> What you should do
Keep only the lines of the material below that contain the word "else". Copy those lines.

> Records for processing

↓↓↓

Lemma update_refines o d r d' :
  typed o = true → store_inv d → dispatcher_Update model o d = (r, d') →
  match r with Ok _ => spec_update o (abs d) = Some (abs d') | Err _ => spec_update o (abs d) = None | _ => False end.
Proof.
  intros Ho Hinv. destruct (obj_table_facts o d Ho Hinv) as (tb & Ht & Hs & Hr & Htb & Hty & Hnd).
  rewrite update_outcome by done.
  assert (Hspec : spec_update o (abs d) =
    if bool_decide (is_Some (st_get o (abs d) !! obj_key o)) then
      if refs_ok o (abs d) then Some (st_set o (<[obj_key o := named_args o]> (st_get o (abs d))) (abs d)) else None
    else Some (abs d)).
  { destruct o; [..|done]; cbn [spec_update st_get obj_key refs_ok st_set];
      repeat (case_decide || case_bool_decide); try done; tauto. }
  rewrite Hspec. clear Hspec. rewrite abs_get, Hr by done. case_bool_decide as Hsome; cbn [andb].
  - destruct (refs_ok o (abs d)); cbn [negb]; intros; inv_run; [|done]. f_equal.
    rewrite (abs_set_rows o _ _ _ Ho Ht). f_equal. symmetry. unfold update_rows.
    apply keyed_update; [done| |done|done].
    intros r Hin. case_decide; [by apply key_of_named_args|done].
  - intros; inv_run. f_equal. rewrite keyed_is_Some in Hsome by done.
    rewrite abs_update_absent, (abs_set_rows o _ _ _ Ho Ht) by done.
    rewrite <- Hr, <- abs_get by done. by rewrite st_set_get.
Qed.

Lemma delete_key_filter pk rs k :
  NoDup (key_of pk <$> rs) → keyed pk (filter (λ r, key_of pk r ≠ k) rs) = delete k (keyed pk rs).
Proof.
  intros Hnd. rewrite keyed_filter by done. apply map_eq. intros k'. apply option_eq. intros r.
  rewrite map_lookup_filter_Some, lookup_delete_Some. cbn. split.
  - intros [Hr Hne]. split; [|done]. apply keyed_lookup in Hr as [_ Hk]; [|done]. congruence.
  - intros [Hne Hr]. split; [done|]. apply keyed_lookup in Hr as [_ Hk]; [|done]. congruence.
Qed.

Lemma delete_rows_own o b rs :
  delete_rows o b (obj_table o) rs = filter (λ r, key_of (obj_pk o) r ≠ obj_key o) rs.
Proof. unfold delete_rows. by rewrite decide_True. Qed.

Lemma delete_rows_cascade i rs b :
  delete_rows (OInterface i) b "peers" rs =
    if b then filter (λ r, row_get r "interface" ≠ SText (i_Name i)) rs else rs.
Proof.
  unfold delete_rows. rewrite (decide_False (P := "peers" = _)) by done.
  destruct b; [by rewrite decide_True|]. by rewrite decide_False by (by intros (_ & _ & ?)).
Qed.

Lemma delete_rows_other o b t rs :
  t ≠ obj_table o → t ≠ "peers" ∨ obj_table o ≠ "interfaces" → delete_rows o b t rs = rs.
Proof. intros H1 H2. unfold delete_rows. rewrite decide_False by done. rewrite decide_False by tauto. done. Qed.

Ltac other_table := cbn; first [discriminate | left; discriminate | right; discriminate].

Lemma delete_refines o d r d' :
  typed o = true → store_inv d → dispatcher_Delete model o d = (r, d') →
  match r with Ok _ => spec_delete o (abs d) = Some (abs d') | _ => False end.
Proof.
  intros Ho Hinv Hrun. destruct (obj_table_facts o d Ho Hinv) as (tb & Ht & Hs & Hr & Htb & Hty & Hnd).
  destruct (obj_table_facts (OPeer zero_Peer) d eq_refl Hinv) as (ptb & _ & _ & Hpr & _ & _ & Hpnd).
  destruct (delete_outcome o d Ho Hinv) as (d0 & Hd & Hrows). rewrite Hd in Hrun. inv_run.
  assert (Hown : keyed (obj_pk o) (rows_of d' (obj_table o)) = delete (obj_key o) (st_get o (abs d))).
  { rewrite Hrows, delete_rows_own, abs_get, Hr by done. by apply delete_key_filter. }
  destruct o as [p|i|t|j]; [..|done]; cbn [spec_delete obj_table obj_pk obj_key st_get] in *;
    unfold abs at -1; cbn [obj_table] in Hrows.
  - rewrite Hown. match type of Hrows with context [delete_rows _ ?b] => set (b0 := b) in Hrows; clearbody b0 end.
    rewrite !Hrows, !delete_rows_other by other_table. done.
  - rewrite Hown. rewrite (Hrows "peers"), (Hrows "tokens"), delete_rows_cascade, delete_rows_other by other_table.
    case_bool_decide as Hsome.
    + rewrite decide_True by done. rewrite Hpr. by rewrite keyed_filter, <- Hpr.
    + rewrite decide_False by done. rewrite delete_id by (by apply eq_None_not_Some). done.
  - rewrite Hown. match type of Hrows with context [delete_rows _ ?b] => set (b0 := b) in Hrows; clearbody b0 end.
    rewrite !Hrows, !delete_rows_other by other_table. done.
Qed.

(** The dispatcher follows the abstract store. *)
Lemma dispatch_refines k o d r d' :
  store_inv d → dispatch k o d = (r, d') →
  store_inv d' ∧
  match r with
  | Ok _ => spec_dispatch k o (abs d) = Some (abs d')
  | Err _ => spec_dispatch k o (abs d) = None ∧ d' = d
  | _ => False
  end.
Proof.
  intros Hinv Hrun. split; [by eapply dispatch_store_inv|].
  pose proof (dispatch_fail _ _ _ _ _ Hrun) as Hfail. destruct (typed o) eqn:Ho.
  - destruct k; cbn [dispatch spec_dispatch] in *.
    + apply create_refines in Hrun; [|done..]. destruct r; try done. by destruct Hfail.
    + apply update_refines in Hrun; [|done..]. destruct r; try done. by destruct Hfail.
    + apply delete_refines in Hrun; [|done..]. by destruct r.
  - destruct (dispatcher_untyped o d Ho) as (H1 & H2 & H3). destruct o; [discriminate Ho..|].
    destruct k; cbn [dispatch] in Hrun; rewrite ?H1, ?H2, ?H3 in Hrun; by inv_run.
Qed.

(** ** Properties *)

(** C3: the dispatcher refines the abstract store: on a consistent database,
    creating, updating or deleting an object succeeds exactly when the store
    allows it, leads to the database of the store's next state (an update of
    an absent key changes nothing; deleting an interface takes its peers along;
    a peer needs its interface), and keeps the database consistent; when it
    fails the database is unchanged. *)
Theorem dispatcher_refines_store k o d r d' :
  store_inv d → dispatch k o d = (r, d') →
  store_inv d' ∧
  match r with
  | Ok _ => spec_dispatch k o (abs d) = Some (abs d')
  | Err _ => spec_dispatch k o (abs d) = None ∧ d' = d
  | _ => False
  end.
Proof. apply dispatch_refines. Qed.

Lemma dispatcher_refines_store_witness :
  let o := OInterface (mkInterface "wg0" 51820 None None 0 "" "") in
  let d' := (dispatch DoCreate o initial_db).2 in
  store_inv d' ∧ spec_dispatch DoCreate o (abs initial_db) = Some (abs d').
Proof.
  apply (dispatcher_refines_store DoCreate (OInterface (mkInterface "wg0" 51820 None None 0 "" "")) initial_db (Ok tt)).
  - split; [apply initial_store_ok|].
    unfold keys_ok. split_and!; (replace (rows_of initial_db _) with ([] : list row) by (vm_compute; reflexivity)); constructor.
  - vm_compute. reflexivity.
Defined.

↑↑↑

> Task output
      if refs_ok o (abs d) then Some (st_set o (<[obj_key o := named_args o]> (st_get o (abs d))) (abs d)) else None
    else Some (abs d)).
    if b then filter (λ r, row_get r "interface" ≠ SText (i_Name i)) rs else rs.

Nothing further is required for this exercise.